On November 3, 2010, the topic of the weekly lunchtime Faculty Teaching/Scholarship workshop at Albany Law School was "Technology" and, specifically, how TWEN can add a new dimension to law school learning. Instead of providing a "how-to" workshop by Darlene Cardillo, the Instructional Technologist, we decided that it would be more useful for the faculty to hear from their peers.
Professor Phyllis Goldfarb, Jacob Burns Foundation Professor of Clinical Law and Associate Dean for Clinical Affairs at The George Washington University Law School, was a recent presenter at Albany Law School discussing her paper "Re-vision Quest: A Law School Guide to Designing Experiential Courses Involving Real Lawyering". The presentation was part of the Faculty Workshop and CELT series at Albany Law School.

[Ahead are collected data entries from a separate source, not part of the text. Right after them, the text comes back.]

(** Three scripts of [NewEngine] and of a witness, and one of a stack item. *)
Definition max_steps : nat := Z.to_nat (3 * MaxScriptSize + MaxScriptElementSize).

Lemma NewEngine_ok scriptPubKey tx txIdx flags sc hc amt vm :
  NewEngine scriptPubKey tx txIdx flags sc hc amt = Ok vm -> Forall input_ok (Tx_TxIn tx) ->
  running vm /\ measure vm <= Z.of_nat max_steps.
Proof.
  intros E Hin. apply NewEngine_inv in E as (ti & sigPops & pkPops & Hx & Et & Hne & Es & Ep & Hb & Esc & Ei & Eo & El & Ed & Ea & Etx & Eti & Ec & En & Esv).
  apply parse_limited_ok in Es as (Hs1 & Hs2 & Hs3), Ep as (Hp1 & Hp2 & Hp3).
  assert (Ecur : cur_script vm = if decide (SignatureScript ti = []) then pkPops else sigPops).
  { unfold cur_script. rewrite Esc, Ei. by destruct (decide _). }
  assert (Hpos : (0 < length (cur_script vm))%nat).
  { rewrite Ecur. destruct (decide _) as [Hz|Hz]; [destruct pkPops|destruct sigPops]; cbn; try lia; exfalso; [by apply Hne, Hp3|by apply Hz, Hs3]. }
  assert (Eci : cur_input vm = Ok ti) by (unfold cur_input; by rewrite Etx, Eti, (proj2 (Z.ltb_ge txIdx 0)), Et by lia).
  assert (Hdoom : bip16 vm = true -> scriptIdx vm = 1%nat -> doomed vm).
  { intros Hbt Hi1. destruct (Hb Hbt) as [Hsh _]. unfold doomed. rewrite Ecur, Eo, Ed, Ec. rewrite Ei in Hi1.
    destruct (decide _); [|done]. destruct Hsh; [left|right]; done. }
  split.
  - split; rewrite ?Ecur, ?Esc, ?Eo, ?Esv, ?Ei; try done.
    + split; unfold small_stack; rewrite ?Ed, ?Ea, ?En, ?El, ?Eo, ?Ei, ?Esc, ?Eci; try done; [lia|by destruct (decide _); cbn; lia|].
      exact (Forall_lookup_1 _ _ _ _ Hin Et).
    + by rewrite <-Ecur.
    + by repeat constructor.
    + by destruct (decide _).
    + unfold Depth, stack_limit, MaxStackSize. rewrite Ed, Ea. change (len (@nil bytes)) with 0. lia.
    + intros Hbt. unfold phase. destruct (scriptIdx vm) as [|[|]] eqn:Ei'; [|right; by apply Hdoom|done].
      rewrite Ec, Ed, Eo, Ecur. rewrite Ei in Ei'. destruct (decide _); [done|]. split_and!; [done|by apply Hb|done].
  - assert (Hpd : pending vm <= MaxScriptElementSize + MaxScriptSize).
    { unfold pending, MaxScriptElementSize, MaxScriptSize. repeat case_match; lia. }
    unfold measure, max_steps. rewrite Ecur, Eo, Esc, Ei. pose proof (len_nonneg sigPops).
    assert (0 <= MaxScriptSize /\ 0 <= MaxScriptElementSize) by done.
    destruct (decide _); cbn [drop concat]; rewrite ?app_nil_r; unfold len at 1; cbn [length]; fold (len pkPops); unfold len in *; lia.
Qed.

(** * Theorems *)

(** The states of [Execute], as a transition system. *)
Inductive reaches (vm : Engine) : Engine -> Prop :=
| reach_start : reaches vm vm
| reach_step vm' vm'' : reaches vm vm' -> Step vm' = Ok (false, vm'') -> reaches vm vm''.

Lemma reaches_running vm vm' : running vm -> reaches vm vm' -> running vm'.
Proof.
  intros Hr. induction 1 as [|vm' vm'' _ IH Es]; [done|]. pose proof (Step_ok vm' IH) as Hs. rewrite Es in Hs.
  by apply Hs.
Qed.

Lemma Execute_mono n m vm r : Execute n vm = Some r -> (n <= m)%nat -> Execute m vm = Some r.
Proof.
  revert m vm. induction n as [|n IH]; intros m vm; [done|]. destruct m as [|m]; [lia|]. cbn [Execute]. intros E Hle.
  destruct (Step vm) as [[[] vm']| |]; try done. apply IH; [done|lia].
Qed.

(** C3: The invariant of the script engine.  In every state [Execute] goes through, from any
    engine [NewEngine] returns: the program counter is on an opcode, the last code separator
    is not after it, at most 201 operations were counted, every item of the two stacks is at
    most 520 bytes long, there are at most 1000 of them (or as many as a witness that was
    just loaded), and the engine has two to four scripts of which it runs the last one
    unless it runs the first. *)
Theorem engine_invariant scriptPubKey tx txIdx flags sc hc amt vm0 vm :
  NewEngine scriptPubKey tx txIdx flags sc hc amt = Ok vm0 -> Forall input_ok (Tx_TxIn tx) -> reaches vm0 vm ->
  (lastCodeSep vm <= scriptOff vm < length (cur_script vm))%nat /\
  0 <= numOps vm <= MaxOpsPerScript /\
  Forall (fun item => len item <= MaxScriptElementSize) (stk (dstack vm) ++ stk (astack vm)) /\
  Depth (dstack vm) + Depth (astack vm) <= Z.max MaxStackSize (witness_len vm) /\
  length (scripts vm) = Nat.max 2 (S (scriptIdx vm)).
Proof.
  intros E Hin Hre. apply NewEngine_ok in E as [Hr _]; [|done]. apply reaches_running in Hre as [[] Ho Hp Hl Hs Hd _]; [|done].
  split_and!; try done; try lia. by apply Forall_app.
Qed.

(** C2: [Execute] ends: from any engine [NewEngine] returns, the loop is left after at most
    30520 steps, with success or with an error, and neither it nor what it calls panics; a
    larger bound on the steps gives the same result. *)
Theorem execute_terminates scriptPubKey tx txIdx flags sc hc amt vm :
  NewEngine scriptPubKey tx txIdx flags sc hc amt = Ok vm -> Forall input_ok (Tx_TxIn tx) ->
  max_steps = Z.to_nat 30520 /\
  exists r, r <> Panic /\ forall fuel, (max_steps <= fuel)%nat -> Execute fuel vm = Some r.
Proof.
  intros E Hin. split; [done|]. apply NewEngine_ok in E as [Hr Hm]; [|done].
  destruct (Execute_ok max_steps vm Hr Hm) as (r & Er & Hnp). exists r. split; [done|].
  intros fuel Hf. by apply (Execute_mono max_steps).
Qed.
End run.

(** * Examples *)

(** Stand-ins for the functions outside of the repository, to evaluate examples: a digest of
    the right size and a verifier that accepts every signature. *)
#[local] Program Instance example_crypto : Crypto :=
  {| ripemd160_Sum := fun b => take 20 (Sha256.sha256 b ++ replicate 20 Byte.x00); ecdsa_Verify := fun _ _ _ _ => true |}.
Next Obligation. intros b. unfold len. rewrite length_take, length_app, length_replicate. lia. Qed.
#[local] Existing Instance sha256_instance.
#[local] Existing Instance map_order.

Definition spend (sigScript : bytes) : MsgTx :=
  {| Version := 1;
     Tx_TxIn := [{| PreviousOutPoint := {| Op_Hash := replicate 32 Byte.x00; Op_Index := 0 |};
                    SignatureScript := sigScript; Witness := None; Sequence := MaxTxInSequenceNum; Age := 100 |}];
     Tx_TxOut := []; LockTime := 0 |}.

(** 2 and 3, then: if the age of the input exceeds 10, compare their sum with 5. *)
Definition example_sig : bytes := mkbytes [0x52; 0x53].
Definition example_pk : bytes :=
  mkbytes [OP_ADD; OP_INPUTAGE; 0x5a; OP_GREATERTHAN; OP_IF; 0x55; OP_NUMEQUAL; OP_ELSE; OP_RETURN; OP_ENDIF].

"Re-vision Quest: A Law School Guide to Designing Experiential Courses Involving Real Lawyering" is an article arguing that the current divide between in-house clinics and externships is an inadequate scheme in the new era of curricular reform. It "suggest[s] that legal educators expand their thinking about curricular options for experiential learning and develop a broader conceptual framework for articulating these options."
For the presentation, Professor Goldfarb was joined by Professor Mary Lynch of Albany Law School, a co-author of the article. They fielded questions from the Albany Law faculty on the key issues in the article and the curricular reform debate.
Click here for the PowerPoint accompanying the presentation.
Sophie Sparrow's Workshop on "Harnessing the Power of Small Group Learning"
Sophie Sparrow, Professor of Law at the University of New Hampshire author of Teaching Law by Design: Engaging Students from Syllabus to Final Exam (2009), presented a workshop at Albany Law School entitled "Harnessing the Power of Small Group Learning". The presentation was part of the Faculty Workshop Series sponsored by CELT and the Dean of Scholarship, James Gathii.
Professor Sparrow engaged a group of twenty-five law professors on the benefits and proper use of small groups in law school classes. She provided instruction on how small group dynamics operate and how to best develop a class to utilize the idiosyncrasies of group learning. Group learning has always been a challenge in law schools because students are hesitant to rely on others for their grade. However, Professor Sparrow's system has the added benefit of developing interpersonal skills by requiring feedback from other students in the group. The result is a learning experience for all group members, not only in legal principles, but in real world interaction as well.
Click here to view the Powerpoint presentation.
On September 15th, Dean Tom Guernsey presented at an Albany Law School workshop on law school accreditation as part of the Faculty Workshop and CELT series. The purpose of the workshop was to inform Albany Law School faculty about accreditation standards and their impact on law school curriculum. The Dean discussed the hierarchy of the American Bar Association and its impact on accreditation, the role of the New York Court of Appeals, and provided a Dean's perspective on changes being made to standards on outcomes, tenure and other matters affecting law schools.